La protagonista è a metà strada tra un caso da studiare e una creatura mitologica, immortale, se non nella realtà, almeno nella psiche dei testimoni, che, accontentandosi di una libertà nella legge, ne scoprono i limiti utilizzando Mona come uno specchio. In realtà non sono tanto le leggi vere e proprie ad essere messe in discussione, quanto piuttosto tutte quelle leggi non scritte che costituiscono i condizionamenti sociali e culturali.

Eppure, contrariamente a quanto avviene nella narrazione tradizionale, l'arrivo del nomade non determina alcun tipo di cambiamento: in Senza tetto né legge 'l'altro' non ha una visione alternativa da proporre, poiché qualsiasi ideale condiviso porterebbe soltanto alla riformulazione del sistema, che la protagonista contesta in quanto strutturante.

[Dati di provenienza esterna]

(** Each turn consumes bytes, so the length of the data bounds the turns. *)
Fixpoint decodeBlock_loop (fuel : nat) (data : bytes) : list MemEntry :=
  match fuel, data with
  | O, _ | _, [] => []
  | S fuel, _ =>
      match decode_one data with
      | None => []
      | Some (e, data) => e :: decodeBlock_loop fuel data
      end
  end.

Definition decodeBlock (data : bytes) : list MemEntry := decodeBlock_loop (length data) data.

Definition searchBlock (data : bytes) (key : string) : option MemEntry :=
  List.find (fun e => me_Key e =?s key) (decodeBlock data).

(** ** Writing *)

Record Writer := mkWriter {
  wr_out : bytes;
  wr_offset : Z;
  wr_blockBuf : bytes;
  wr_blockOffset : Z;
  wr_blockKeys : list string;
  wr_index : list IndexEntry;
  wr_filter : BloomFilter;
  wr_entryCount : Z;
  wr_minKey : string;
  wr_maxKey : string;
}.

(** The arguments are the sizing formulas of [bloom.New] at a false positive
    rate of one percent. *)
Definition NewWriter (optimalBits : Z -> Z) (optimalHashes : Z -> Z -> Z) (expectedKeys : Z) : Writer :=
  mkWriter [] 0 [] 0 [] [] (New optimalBits optimalHashes (u64 expectedKeys)) 0 EmptyString EmptyString.

(** Appending to the file and advancing the offset. *)
Definition emit (data : bytes) (w : Writer) : Writer :=
  mkWriter (wr_out w ++ data) (i64 (wr_offset w + zlen data)) (wr_blockBuf w) (wr_blockOffset w) (wr_blockKeys w)
    (wr_index w) (wr_filter w) (wr_entryCount w) (wr_minKey w) (wr_maxKey w).

Definition flushBlock (w : Writer) : Writer :=
  if zlen (wr_blockBuf w) =? 0 then w
  else
    let crc := Checksum (wr_blockBuf w) in
    let header := put_le 4 crc ++ put_le 4 (u32 (zlen (wr_blockBuf w))) in
    let w := emit header w in
    let w := emit (wr_blockBuf w) w in
    let index :=
      match wr_blockKeys w with
      | [] => wr_index w
      | k :: _ => wr_index w ++ [mkIndexEntry k (wr_blockOffset w) (i32 (8 + zlen (wr_blockBuf w)))]
      end in
    mkWriter (wr_out w) (wr_offset w) [] (wr_blockOffset w) [] index (wr_filter w) (wr_entryCount w)
      (wr_minKey w) (wr_maxKey w).

Definition Writer_Add (entry : MemEntry) (w : Writer) : option Writer :=
  let encoded := encodeEntry entry in
  let w := if (BlockSize <? zlen (wr_blockBuf w) + zlen encoded) && (0 <? zlen (wr_blockBuf w))
           then flushBlock w else w in
  let '(blockOffset, blockKeys) :=
    if zlen (wr_blockBuf w) =? 0 then (wr_offset w, []) else (wr_blockOffset w, wr_blockKeys w) in
  filter ← Bloom_Add (me_Key entry) (wr_filter w);
  Some (mkWriter (wr_out w) (wr_offset w) (wr_blockBuf w ++ encoded) blockOffset (blockKeys ++ [me_Key entry])
          (wr_index w) filter (i64 (wr_entryCount w + 1))
          (if (wr_minKey w =?s EmptyString) || (me_Key entry <?s wr_minKey w) then me_Key entry else wr_minKey w)
          (if wr_maxKey w <?s me_Key entry then me_Key entry else wr_maxKey w)).

Definition encodeIndexEntry (e : IndexEntry) : bytes :=
  put_le 4 (zlen (bytes_of_string (ix_Key e))) ++ bytes_of_string (ix_Key e)
    ++ put_le 8 (u64 (ix_Offset e)) ++ put_le 4 (u32 (ix_Length e)).

Definition writeIndex (w : Writer) : Writer :=
  let w := emit (put_le 4 (u32 (zlen (wr_index w)))) w in
  emit (concat (map encodeIndexEntry (wr_index w))) w.

(** A key of the footer: at most twelve bytes in a field of [room] bytes. *)
Definition footer_key (room : nat) (key : string) : bytes :=
  let b := take 12 (bytes_of_string key) in
  put_le 4 (zlen b) ++ take room b ++ replicate (room - length b) (byte_of_Z 0).

(** The field of the largest key is [footer[52:52]], of no bytes; the four
    bytes before the magic number stay zero. *)
Definition footer (indexOffset indexLen bloomOffset bloomLen : Z) (minKey maxKey : string) : bytes :=
  put_le 8 (u64 indexOffset) ++ put_le 8 (u64 indexLen) ++ put_le 8 (u64 bloomOffset) ++ put_le 8 (u64 bloomLen)
    ++ footer_key 12 minKey ++ footer_key 0 maxKey ++ replicate 4 (byte_of_Z 0) ++ put_le 8 MagicNumber.

Definition writeFooter (indexOffset indexLen bloomOffset bloomLen : Z) (w : Writer) : Writer :=
  emit (footer indexOffset indexLen bloomOffset bloomLen (wr_minKey w) (wr_maxKey w)) w.

(** The file and its description. *)
Definition Finish (w : Writer) : bytes * SSTableMeta :=
  let w := flushBlock w in
  let indexOffset := wr_offset w in
  let w := writeIndex w in
  let indexLen := i64 (wr_offset w - indexOffset) in
  let bloomOffset := wr_offset w in
  let bloomData := Bloom_Serialize (wr_filter w) in
  let w := emit bloomData w in
  let bloomLen := zlen bloomData in
  let w := writeFooter indexOffset indexLen bloomOffset bloomLen w in
  (wr_out w,
   mkSSTableMeta (wr_minKey w) (wr_maxKey w) (wr_entryCount w) (zlen (wr_out w)) 0 (wr_filter w) (wr_index w)).

(** ** Reading *)

Inductive SSTError :=
| ErrRead
| ErrMagic (magic : Z)
| ErrBloom
| ErrIndex
| ErrBlockCorruption (offset : Z).

Record Reader := mkReader {
  rd_file : bytes;
  rd_meta : SSTableMeta;
}.

(** [file.ReadAt(buf, offset)] with a buffer of [n] bytes: an error when the
    file ends before the buffer is full. *)
Definition ReadAt (file : bytes) (n offset : Z) : option bytes :=
  if (offset <? 0) || (0 <? n) && (zlen file <? offset + n) then None
  else Some (take (Z.to_nat n) (drop (Z.to_nat offset) file)).

Fixpoint decodeIndex_loop (count : nat) (data : bytes) : list IndexEntry :=
  match count with
  | O => []
  | S count =>
      if zlen data <? 4 then []
      else
        let keyLen := get_le (take 4 data) in
        let data := drop 4 data in
        if zlen data <? keyLen then []
        else
          let key := string_of_bytes (take (Z.to_nat keyLen) data) in
          let data := drop (Z.to_nat keyLen) data in
          if zlen data <? 12 then []
          else
            mkIndexEntry key (i64 (get_le (take 8 data))) (i32 (get_le (take 4 (drop 8 data))))
              :: decodeIndex_loop count (drop 12 data)
  end.

Definition decodeIndex (data : bytes) : option (list IndexEntry) :=
  if zlen data <? 4 then None
  else Some (decodeIndex_loop (Z.to_nat (get_le (take 4 data))) (drop 4 data)).

(** [make] with a negative length panics. *)
Definition loadMeta (file : bytes) : option (SSTError + SSTableMeta) :=
  match ReadAt file FooterSize (zlen file - FooterSize) with
  | None => Some (inl ErrRead)
  | Some footer =>
      let magic := get_le (drop 56 footer) in
      if negb (magic =? MagicNumber) then Some (inl (ErrMagic magic))
      else
        let indexOffset := i64 (get_le (subslice 0 8 footer)) in
        let indexLen := i64 (get_le (subslice 8 16 footer)) in
        let bloomOffset := i64 (get_le (subslice 16 24 footer)) in
        let bloomLen := i64 (get_le (subslice 24 32 footer)) in
        if bloomLen <? 0 then None
        else
          match ReadAt file bloomLen bloomOffset with
          | None => Some (inl ErrRead)
          | Some bloomData =>
              match Bloom_Deserialize bloomData with
              | inl _ => Some (inl ErrBloom)
              | inr filter =>
                  if indexLen <? 0 then None
                  else
                    match ReadAt file indexLen indexOffset with
                    | None => Some (inl ErrRead)
                    | Some indexData =>
                        match decodeIndex indexData with
                        | None => Some (inl ErrIndex)
                        | Some index => Some (inr (mkSSTableMeta EmptyString EmptyString 0 (zlen file) 0 filter index))
                        end
                    end
              end
          end
  end.

Definition OpenReader (file : bytes) : option (SSTError + Reader) :=
  r ← loadMeta file;
  Some (match r with inl e => inl e | inr meta => inr (mkReader file meta) end).

Definition readBlock (offset length : Z) (r : Reader) : option (SSTError + bytes) :=
  if length <? 0 then None
  else
    match ReadAt (rd_file r) length offset with
    | None => Some (inl ErrRead)
    | Some buf =>
        if zlen buf <? 8 then None
        else
          let storedCRC := get_le (subslice 0 4 buf) in
          let dataLen := get_le (subslice 4 8 buf) in
          let hi := u32 (8 + dataLen) in
          if (hi <? 8) || (zlen buf <? hi) then None
          else
            let data := subslice 8 (Z.to_nat hi) buf in
            if Checksum data =? storedCRC then Some (inr data) else Some (inl (ErrBlockCorruption offset))
    end.

Definition Reader_Get (key : string) (r : Reader) : option (SSTError + option MemEntry) :=
  might ← MightContain key (rd_meta r);
  if negb might then Some (inr None)
  else
    let '(blockOffset, blockLen) := FindBlock key (rd_meta r) in
    if blockOffset <? 0 then Some (inr None)
    else
      block ← readBlock blockOffset blockLen r;
      Some (match block with inl e => inl e | inr data => inr (searchBlock data key) end).

Record SSTableIterator := mkSSTableIterator {
  it_reader : Reader;
  it_blockIndex : nat;
  it_entries : list MemEntry;
  it_entryIndex : nat;
}.

Definition Reader_Iterator (r : Reader) : SSTableIterator := mkSSTableIterator r 0 [] 0.

(** [Next]: the next entry, [None] at the end.  Each turn of its loop takes a
    block, so the number of blocks bounds the turns. *)
Fixpoint Next_loop (fuel : nat) (it : SSTableIterator) : option ((SSTError + option MemEntry) * SSTableIterator) :=
  match it_entries it !! it_entryIndex it with
  | Some e => Some (inr (Some e), mkSSTableIterator (it_reader it) (it_blockIndex it) (it_entries it) (S (it_entryIndex it)))
  | None =>
      match fuel, sm_Index (rd_meta (it_reader it)) !! it_blockIndex it with
      | _, None => Some (inr None, it)
      | O, _ => None
      | S fuel, Some ix =>
          block ← readBlock (ix_Offset ix) (ix_Length ix) (it_reader it);
          match block with
          | inl e => Some (inl e, mkSSTableIterator (it_reader it) (S (it_blockIndex it)) (it_entries it) (it_entryIndex it))
          | inr data => Next_loop fuel (mkSSTableIterator (it_reader it) (S (it_blockIndex it)) (decodeBlock data) 0)
          end
      end
  end.

Definition Next (it : SSTableIterator) : option ((SSTError + option MemEntry) * SSTableIterator) :=
  Next_loop (length (sm_Index (rd_meta (it_reader it)))) it.

(** ** Entries survive encoding *)

(** What is kept of an entry: all but its sequence number. *)
Definition stored (e : MemEntry) : MemEntry :=
  mkMemEntry (me_Key e) (me_Value e) (me_Timestamp e) (me_Deleted e) 0.

(** Entries below 1 GB. *)
Definition entry_small (e : MemEntry) : Prop := is_i64 (me_Timestamp e) /\ zlen (encodeEntry e) <= 1073741824.

Lemma take_app_exact {A} (a b : list A) n : n = length a -> take n (a ++ b) = a.
Proof. intros ->. apply take_app_length. Qed.

Lemma drop_app_exact {A} (a b : list A) n : n = length a -> drop n (a ++ b) = b.
Proof. intros ->. apply drop_app_length. Qed.

Lemma zlen_to_nat {A} (l : list A) : Z.to_nat (zlen l) = length l.
Proof. unfold zlen. apply Nat2Z.id. Qed.

(** Reading back a length and what it counts. *)
Lemma read_prefixed (l rest : bytes) :
  zlen l < two32 ->
  let data := put_le 4 (zlen l) ++ l ++ rest in
  (zlen data <? 4) = false /\ get_le (take 4 data) = zlen l /\ drop 4 data = l ++ rest /\
  (zlen (l ++ rest) <? zlen l) = false /\ take (Z.to_nat (zlen l)) (l ++ rest) = l /\
  drop (Z.to_nat (zlen l)) (l ++ rest) = rest.
Proof.
  intros Hl data. pose proof (zlen_nonneg l). pose proof (zlen_nonneg rest). unfold data. split_and!.
  - apply Z.ltb_ge. autorewrite with zlen. lia.
  - rewrite take_app_exact ?length_put_le // get_put_le32 u32_small //.
  - by rewrite drop_app_exact ?length_put_le.
  - apply Z.ltb_ge. autorewrite with zlen. lia.
  - apply take_app_exact, zlen_to_nat.
  - apply drop_app_exact, zlen_to_nat.
Qed.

Da un lato i testimoni respingono Mona come elemento di disturbo, dall'altro è Mona stessa che non si lascia comprendere, visto che non vuole essere accolta, né socialmente né emotivamente. La sua scelta di libertà non risponde tanto alla volontà di perseguire uno scopo (se non quello di procedere in direzione contraria, persino contro la vita), quanto all'esigenza di affermare la propria individualità con la negazione di qualsiasi condizionamento. Tuttavia, il rifiuto delle leggi umane non può estendersi automaticamente alle leggi naturali, dato che in natura chiunque rinneghi il principio dell'adattamento e dunque dell'autoconservazione, finisce per diventare una vittima della selezione naturale. Resta il dubbio che sia la società stessa, con la sua struttura consolidata, a funzionare secondo i medesimi principi darwinisti.